MegaManSec · MegaManSec · Jun 9, 2026 · Jun 9, 2026 · Jun 9, 2026 · Jun 9, 2026
@@ -378,6 +378,11 @@ final class AppDelegate: NSObject, NSApplicationDelegate, NSMenuDelegate {
   /// the menu. `checkHealth` confirms the peer's TCP port is open before we
   /// touch any local Bluetooth state.
   private func performSwitch(with device: NetworkDevice) {
+    // Don't start a full-set switch while a per-peripheral pair/handoff is in
+    // flight: it would issue a re-entrant connect/unregister on a peripheral
+    // that's already transitioning. The dropdown disables the Mac row for this
+    // too; this guard closes the brief click-race before the row re-renders.
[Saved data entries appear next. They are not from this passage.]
Definition block (opening closing indent : string) (items : list string)
  : string :=
  match items with
  | [] => opening +:+ closing
  | _ =>
      let inner := indent +:+ "  " in
      opening +:+ newline +:+ inner
        +:+ sep_by ("," +:+ newline +:+ inner) items
        +:+ newline +:+ indent +:+ closing
  end.

Fixpoint stringify_at (indent : string) (v : json) : string :=
  match v with
  | JNull => "null"
  | JBool b => if b then "true" else "false"
  | JNum n => pretty n
  | JStr s => quoted s
  | JArr l => block "[" "]" indent (map (stringify_at (indent +:+ "  ")) l)
  | JObj m =>
      block "{" "}" indent
        (map_fold (fun k v' items =>
                     (quoted k +:+ ": " +:+ stringify_at (indent +:+ "  ") v')
                       :: items)
                  [] m)
  end.

Definition sample_stringify (v : json) : string := stringify_at "" v.

Fixpoint skip_ws (s : string) : string :=
  match s with
  | String c s' =>
      if Ascii.eqb c " " || Ascii.eqb c "010" || Ascii.eqb c "013"
         || Ascii.eqb c "009"
      then skip_ws s' else s
  | EmptyString => s
  end.

(** The rest of [s] after the word [w], when [s] starts with it. *)
Fixpoint after (w s : string) : option string :=
  match w, s with
  | EmptyString, _ => Some s
  | String a w', String b s' => if Ascii.eqb a b then after w' s' else None
  | _, EmptyString => None
  end.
+    guard !bluetoothStore.isAnyPeripheralTransitioning else { return }
     device.checkHealth { [weak self] result in
       // `checkHealth` fires on its own queue. Hop to main before any UI or
       // store mutations, and before calling `checkActualConnectionStatusAsync`

@@ -84,24 +84,30 @@ extension ServiceBrowser: NetServiceDelegate {
       return parsed["fp"].flatMap { String(data: $0, encoding: .utf8) }
     }
 
-    for addressData in addresses {
-      if let host = getHost(from: addressData), sender.port != 0 {
-        let device = NetworkDevice(
-          id: sender.name,
-          name: sender.name,
-          host: host,
-          port: sender.port,
-          isActive: true,
-          fingerprint: fingerprint
-        )
-
-        DispatchQueue.main.async {
-          NetworkDeviceStore.shared.addDiscoveredNetworkDevice(device)
-          NetworkDeviceStore.shared.updateNetworkDevice(device)
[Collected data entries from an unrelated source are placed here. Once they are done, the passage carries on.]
(** * hapi + yar + Redis: session authentication and the remember-me TTLs

    A shallow embedding of [src/index.js]: the authentication scheme
    [my-scheme], the route table with its handlers, and the [onPreResponse]
    extension that promotes the cache entry and the cookie of a remembered
    session to the one-year TTL.

    The libraries the program calls (hapi's request lifecycle, yar's session
    object, the catbox-redis engine) are not part of the repository; they are
    modelled at their interface, each such definition saying so. *)

From Stdlib Require Import ZArith List Bool Lia.
From stdpp Require Import base option gmap strings.
Import ListNotations.

Local Open Scope Z_scope.
Local Open Scope string_scope.
Set Warnings "-register-all".

(** ** JavaScript values *)

Module JS.

(** The values that travel through the program: request payloads parsed
    from JSON or form bodies, and the session data kept by yar. *)
Inductive JSValue : Type :=
| JUndefined
| JNull
| JBool (b : bool)
| JNum (n : Z)
| JStr (s : string)
| JObj (props : list (string * JSValue)).

Inductive Error : Type :=
| TypeError
| Unauthorized (message : string)    (* Boom.unauthorized(message) *)
| AssertionError                     (* a failed assertion of hapi's toolkit *)
| NotFound.                          (* no route matches *)

(** Outcome of an expression or a function body that may throw. *)
Inductive result (A : Type) : Type :=
| Ok (a : A)
| Throw (e : Error).
Arguments Ok {A} a.
Arguments Throw {A} e.

(** Sequencing: a throw skips the rest of the body. *)
#[global] Instance result_bind : MBind result := fun A B k r =>
  match r with
  | Ok a => k a
  | Throw e => Throw e
  end.

(** ToBoolean: what [if (v)], [v && w] and [!!v] test. *)
Definition truthy (v : JSValue) : bool :=
  match v with
  | JUndefined | JNull => false
  | JBool b => b
  | JNum n => negb (n =? 0)%Z
  | JStr s => negb (String.eqb s "")
  | JObj _ => true
  end.

Fixpoint lookupProp (k : string) (props : list (string * JSValue)) : JSValue :=
  match props with
  | [] => JUndefined
  | (k', v) :: rest => if String.eqb k k' then v else lookupProp k rest
  end.

(** Own-property read that cannot throw: [undefined] for a missing key and
    for a primitive (the keys read here, [auth], [username], [remember],
    [yarring], [id], name no built-in property of a primitive). *)
Definition prop (v : JSValue) (k : string) : JSValue :=
  match v with
  | JObj props => lookupProp k props
  | _ => JUndefined
  end.

(** [v.k]: reading a property of [undefined] or [null] throws. *)
Definition getProp (v : JSValue) (k : string) : result JSValue :=
  match v with
  | JUndefined | JNull => Throw TypeError
  | _ => Ok (prop v k)
  end.

Fixpoint assignProp (k : string) (x : JSValue) (props : list (string * JSValue))
  : list (string * JSValue) :=
  match props with
  | [] => [(k, x)]
  | (k', v) :: rest =>
      if String.eqb k k' then (k, x) :: rest else (k', v) :: assignProp k x rest
  end.

(** [v.k = x] in sloppy mode: throws on [undefined] and [null], is silently
    dropped on a primitive, replaces or appends the property of an object. *)
Definition setProp (v : JSValue) (k : string) (x : JSValue) : result JSValue :=
  match v with
  | JUndefined | JNull => Throw TypeError
  | JObj props => Ok (JObj (assignProp k x props))
  | _ => Ok v
  end.

End JS.
Export JS.

(** ** Configuration constants of [bootstrap] *)

Definition oneDay : Z := 86400000.
Definition partition : string := "mycatbox".
Definition segment : string := "myyar".
Definition cookie : string := "my-yar-cookie".

(** The TTL written by the [onPreResponse] extension: [oneDay * 365]. *)
Definition extendedTtl : Z := oneDay * 365.

(** The options handed to the yar plugin (lines 59-73). *)
Record YarOptions : Type := {
  opt_name : string;
  opt_maxCookieSize : Z;
  opt_cache_segment : string;
  opt_cache_expiresIn : Z;
  opt_cookie_ttl : Z
}.

Definition yarOptions : YarOptions := {|
  opt_name := cookie;
  opt_maxCookieSize := 0;
  opt_cache_segment := segment;
  opt_cache_expiresIn := oneDay;
  opt_cookie_ttl := oneDay
|}.

(** ** The cache engine *)

(** A cache key is [{segment, id}]. *)
Abbreviation CacheKey := (string * string)%type.

(** What the engine keeps for a key: the stored item and the TTL it was
    written with, in milliseconds. *)
Record CacheEntry : Type := {
  item : list (string * JSValue);
  ttl : Z
}.

(** Modelled from the spec: the catbox-redis engine, an external package, as
    the Session Cache of the spec: a key-value store with a TTL per entry and
    get, set and delete by (segment, id); [get] of a key that is not there
    answers [null], here [None]. *)
Definition cache_get (k : CacheKey) (c : gmap CacheKey CacheEntry) : option CacheEntry :=
  c !! k.

Definition cache_set (k : CacheKey) (v : list (string * JSValue)) (t : Z)
    (c : gmap CacheKey CacheEntry) : gmap CacheKey CacheEntry :=
  <[k := {| item := v; ttl := t |}]> c.

Definition cache_drop (k : CacheKey) (c : gmap CacheKey CacheEntry)
  : gmap CacheKey CacheEntry :=
  delete k c.

(** ** The session object [request.yar] *)

(** The session of one request: its identifier, the in-memory payload, and
    whether the deletion of its cache entry has been scheduled. *)
Record Yar : Type := {
  yar_id : string;
  yar_store : list (string * JSValue);
  yar_drop : bool
}.

(** Modelled from the spec: yar is an external package; [resolve], [get],
    [set], [clear] and [flush] follow the Session Store of the spec (4.1).
    [resolve] takes the identifier from the cookie, or a fresh one, and loads
    the cache entry, an empty payload when there is none; it never fails. *)
Definition yar_resolve (o : YarOptions) (sid : option string) (uuid : string)
    (c : gmap CacheKey CacheEntry) : Yar :=
  let id := default uuid sid in
  {| yar_id := id;
     yar_store := match cache_get (opt_cache_segment o, id) c with
                  | Some e => item e
                  | None => []
                  end;
     yar_drop := false |}.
-          print("Device information updated: \(sender.name)")
-        }
-        break
-      }
+    guard sender.port != 0 else { return }
+
+    // Prefer an IPv4 address. `sender.addresses` ordering isn't guaranteed, and
+    // a link-local IPv6 address (fe80::…%enX) frequently won't round-trip
+    // through `NWEndpoint.Host`, so taking "whichever resolved first" can hand
+    // us an unusable host. On the same-LAN setup this app targets IPv4 always
+    // works; fall back to the first resolvable address for IPv6-only networks.
+    let resolvedHosts = addresses.compactMap { getHost(from: $0) }
+    guard let host = resolvedHosts.first(where: { !$0.contains(":") }) ?? resolvedHosts.first
+    else { return }
+
+    let device = NetworkDevice(
+      id: sender.name,
+      name: sender.name,
+      host: host,
+      port: sender.port,
+      isActive: true,
+      fingerprint: fingerprint
+    )
+
+    DispatchQueue.main.async {
+      NetworkDeviceStore.shared.addDiscoveredNetworkDevice(device)
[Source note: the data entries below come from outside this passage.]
Lemma market_update_price_eq (srv : Market.server) c tr :
  Market.update_price srv c tr =
  (Some (_ <- raise_for_status
                (Market.status_code (srv tr (Market.UpdatePrice c))) ;;
         Market.response_json (srv tr (Market.UpdatePrice c))),
   tr ++ [Market.UpdatePrice c]).
Proof.
  unfold Market.update_price, io_bind, http, io_lift.
  now destruct (raise_for_status _) as [[]|e].
Qed.

Lemma market_accepted_Ok (r : Market.response) :
  Market.accepted r = true ->
  exists b, (_ <- raise_for_status (Market.status_code r) ;;
             Market.response_json r) = Ok b.
Proof.
  unfold Market.accepted, Market.response_json. intros H.
  apply andb_true_iff in H as [H1 H2].
  destruct (raise_for_status _) as [[]|e]; [|discriminate]. simpl.
  destruct (Market.content r) as [|o]; [discriminate|]. now exists o.
Qed.

(** X2.  Against a server that accepts every upload, [upload_stocks] of
    marketplace B sends the stock entries that [create_stocks] built, all of
    them, once and in order, in [ceil(len/2000)] requests of 1 to 2000
    entries that follow the listing requests, and returns the entries whose
    first item has a non-zero count beside the full list; [upload_prices]
    does the same with the price updates in requests of at most 500. *)
Theorem market_upload_batches (fuel : nat) (srv : Market.server)
    (now : datetime) (F : list watch) (wh : string) tr ids tr1 :
  Market.get_offer_ids fuel srv tr = (Some (Ok ids), tr1) ->
  (forall tr' req, Market.is_upload req = true ->
                   Market.accepted (srv tr' req) = true) ->
  (forall stocks rem,
      Market.create_stocks now F ids wh = Ok (stocks, rem) ->
      exists chunks,
        Market.upload_stocks fuel srv now F wh tr =
          (Some (Ok (filter (fun s => negb (Market.first_count s =? 0)%Z) stocks,
                     stocks)),
           tr1 ++ map Market.UpdateStocks chunks) /\
        List.concat chunks = stocks /\
        Forall (fun c => 0 < List.length c <= 2000) chunks /\
        List.length chunks = ceil_div (List.length stocks) 2000) /\
  (forall prices,
      Market.create_prices F ids = Ok prices ->
      exists chunks,
        Market.upload_prices fuel srv F tr =
          (Some (Ok prices), tr1 ++ map Market.UpdatePrice chunks) /\
        List.concat chunks = prices /\
        Forall (fun c => 0 < List.length c <= 500) chunks /\
        List.length chunks = ceil_div (List.length prices) 500).
Proof.
  intros Hget Hacc. split.
  - intros stocks rem Hcs.
    destruct (divide_chunks stocks 2000 ltac:(lia)) as (chunks & Hd & Hc & Hb & Hl).
    exists chunks. split; [|now repeat split].
    unfold Market.upload_stocks, io_bind, io_lift, io_ret.
    rewrite Hget, Hcs, Hd.
    rewrite (for_each_all (Market.update_stocks srv) Market.UpdateStocks);
      [reflexivity|].
    intros c tr' _. rewrite market_update_stocks_eq.
    destruct (market_accepted_Ok _ (Hacc tr' (Market.UpdateStocks c) eq_refl))
      as [b ->].
    now exists b.
  - intros prices Hcp.
    destruct (divide_chunks prices 500 ltac:(lia)) as (chunks & Hd & Hc & Hb & Hl).
    exists chunks. split; [|now repeat split].
    unfold Market.upload_prices, io_bind, io_lift, io_ret.
    rewrite Hget, Hcp, Hd.
    rewrite (for_each_all (Market.update_price srv) Market.UpdatePrice);
      [reflexivity|].
    intros c tr' _. rewrite market_update_price_eq.
    destruct (market_accepted_Ok _ (Hacc tr' (Market.UpdatePrice c) eq_refl))
      as [b ->].
    now exists b.
Qed.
+      NetworkDeviceStore.shared.updateNetworkDevice(device)
+      print("Device information updated: \(sender.name)")
     }
   }
 

@@ -63,21 +63,49 @@ struct NetworkDevice: Identifiable, Codable {
   // MARK: - Public Methods
 
   /// Updates the device information with data from another device, applying
-  /// the TOFU fingerprint pin: a mismatch between our stored fingerprint and
-  /// the peer's advertised fingerprint causes us to drop the new routing
-  /// info, mark the device inactive, and stash the incoming fingerprint as
-  /// `pendingFingerprint` so the user can explicitly trust it later.
+  /// the TOFU fingerprint pin. Once a fingerprint is pinned, the routing info
+  /// (`host`/`port`/`isActive`) is only updated by an advertisement carrying
+  /// that same fingerprint. A *different* fingerprint is dropped, the device
+  /// marked inactive, and the incoming value stashed as `pendingFingerprint`
+  /// for an explicit user "Trust". A *missing* fingerprint is ignored entirely
+  /// — it can't prove the pinned identity, so an impersonator advertising the
+  /// peer's Bonjour name with no `fp` can't re-point us at their machine.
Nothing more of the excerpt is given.